**Problem details:**
Filter the entries for the word "NotImplementedError". Copy each line that has it.

Source data:
--------------------------------------------------

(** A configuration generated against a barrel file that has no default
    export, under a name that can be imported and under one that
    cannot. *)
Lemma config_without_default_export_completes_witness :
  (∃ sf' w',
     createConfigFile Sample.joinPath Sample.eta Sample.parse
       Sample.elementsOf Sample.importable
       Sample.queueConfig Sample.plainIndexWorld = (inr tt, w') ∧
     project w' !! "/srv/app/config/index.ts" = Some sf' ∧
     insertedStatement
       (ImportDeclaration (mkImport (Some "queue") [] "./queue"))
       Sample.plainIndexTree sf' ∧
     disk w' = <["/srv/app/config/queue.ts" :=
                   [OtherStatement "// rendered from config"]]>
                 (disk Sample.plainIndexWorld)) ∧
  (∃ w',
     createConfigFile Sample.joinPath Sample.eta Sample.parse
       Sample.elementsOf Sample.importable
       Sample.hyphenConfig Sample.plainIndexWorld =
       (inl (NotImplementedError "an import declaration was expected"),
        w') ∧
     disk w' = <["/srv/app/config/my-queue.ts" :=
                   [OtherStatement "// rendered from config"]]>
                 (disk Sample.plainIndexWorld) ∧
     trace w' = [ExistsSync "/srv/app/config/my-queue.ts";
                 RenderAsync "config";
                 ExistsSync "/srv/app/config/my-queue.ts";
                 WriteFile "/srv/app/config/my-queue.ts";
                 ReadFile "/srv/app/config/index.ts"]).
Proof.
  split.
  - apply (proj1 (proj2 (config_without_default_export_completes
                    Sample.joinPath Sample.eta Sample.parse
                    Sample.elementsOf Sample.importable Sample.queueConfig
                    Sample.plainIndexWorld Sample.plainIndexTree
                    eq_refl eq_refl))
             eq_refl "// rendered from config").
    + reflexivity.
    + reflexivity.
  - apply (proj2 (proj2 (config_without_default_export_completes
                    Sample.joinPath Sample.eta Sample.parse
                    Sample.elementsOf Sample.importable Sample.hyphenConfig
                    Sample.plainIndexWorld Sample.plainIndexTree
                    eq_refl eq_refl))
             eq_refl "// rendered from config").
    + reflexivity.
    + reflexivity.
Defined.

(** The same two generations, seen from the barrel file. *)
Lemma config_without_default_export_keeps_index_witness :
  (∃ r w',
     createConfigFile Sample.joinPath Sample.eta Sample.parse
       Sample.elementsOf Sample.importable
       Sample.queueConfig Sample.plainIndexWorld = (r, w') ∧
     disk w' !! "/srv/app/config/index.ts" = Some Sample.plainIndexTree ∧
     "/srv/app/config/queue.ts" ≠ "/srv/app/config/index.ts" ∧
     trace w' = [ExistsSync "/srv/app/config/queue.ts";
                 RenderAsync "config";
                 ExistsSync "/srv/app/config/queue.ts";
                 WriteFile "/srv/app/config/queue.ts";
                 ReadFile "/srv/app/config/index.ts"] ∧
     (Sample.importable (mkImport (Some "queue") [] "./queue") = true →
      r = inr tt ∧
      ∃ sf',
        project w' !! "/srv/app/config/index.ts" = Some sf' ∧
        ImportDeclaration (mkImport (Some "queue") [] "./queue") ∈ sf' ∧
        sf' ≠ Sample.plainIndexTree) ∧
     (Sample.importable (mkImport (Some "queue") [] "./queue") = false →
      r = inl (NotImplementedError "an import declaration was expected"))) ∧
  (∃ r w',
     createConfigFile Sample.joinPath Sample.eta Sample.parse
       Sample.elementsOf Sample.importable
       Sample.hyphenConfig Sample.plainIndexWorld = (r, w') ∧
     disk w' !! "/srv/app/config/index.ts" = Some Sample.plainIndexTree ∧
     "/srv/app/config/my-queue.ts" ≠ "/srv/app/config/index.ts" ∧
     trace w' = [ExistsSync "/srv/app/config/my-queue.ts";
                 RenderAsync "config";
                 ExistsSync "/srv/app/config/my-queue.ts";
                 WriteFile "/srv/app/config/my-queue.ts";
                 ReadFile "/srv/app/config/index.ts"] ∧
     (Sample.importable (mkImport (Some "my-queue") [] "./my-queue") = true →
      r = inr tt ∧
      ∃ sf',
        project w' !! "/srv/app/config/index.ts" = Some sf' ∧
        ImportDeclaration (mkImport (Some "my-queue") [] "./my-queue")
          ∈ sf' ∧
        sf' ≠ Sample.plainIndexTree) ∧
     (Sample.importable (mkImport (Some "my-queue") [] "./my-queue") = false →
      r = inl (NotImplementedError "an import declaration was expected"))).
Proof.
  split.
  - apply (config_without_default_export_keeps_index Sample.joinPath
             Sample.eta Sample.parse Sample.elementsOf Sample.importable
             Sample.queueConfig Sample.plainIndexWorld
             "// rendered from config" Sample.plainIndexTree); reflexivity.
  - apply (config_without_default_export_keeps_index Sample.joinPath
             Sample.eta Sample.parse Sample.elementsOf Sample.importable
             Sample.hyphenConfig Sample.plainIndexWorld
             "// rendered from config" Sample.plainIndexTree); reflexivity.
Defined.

--------------------------------------------------

**Written answer:**
       (inl (NotImplementedError "an import declaration was expected"),
      r = inl (NotImplementedError "an import declaration was expected"))) ∧
      r = inl (NotImplementedError "an import declaration was expected"))).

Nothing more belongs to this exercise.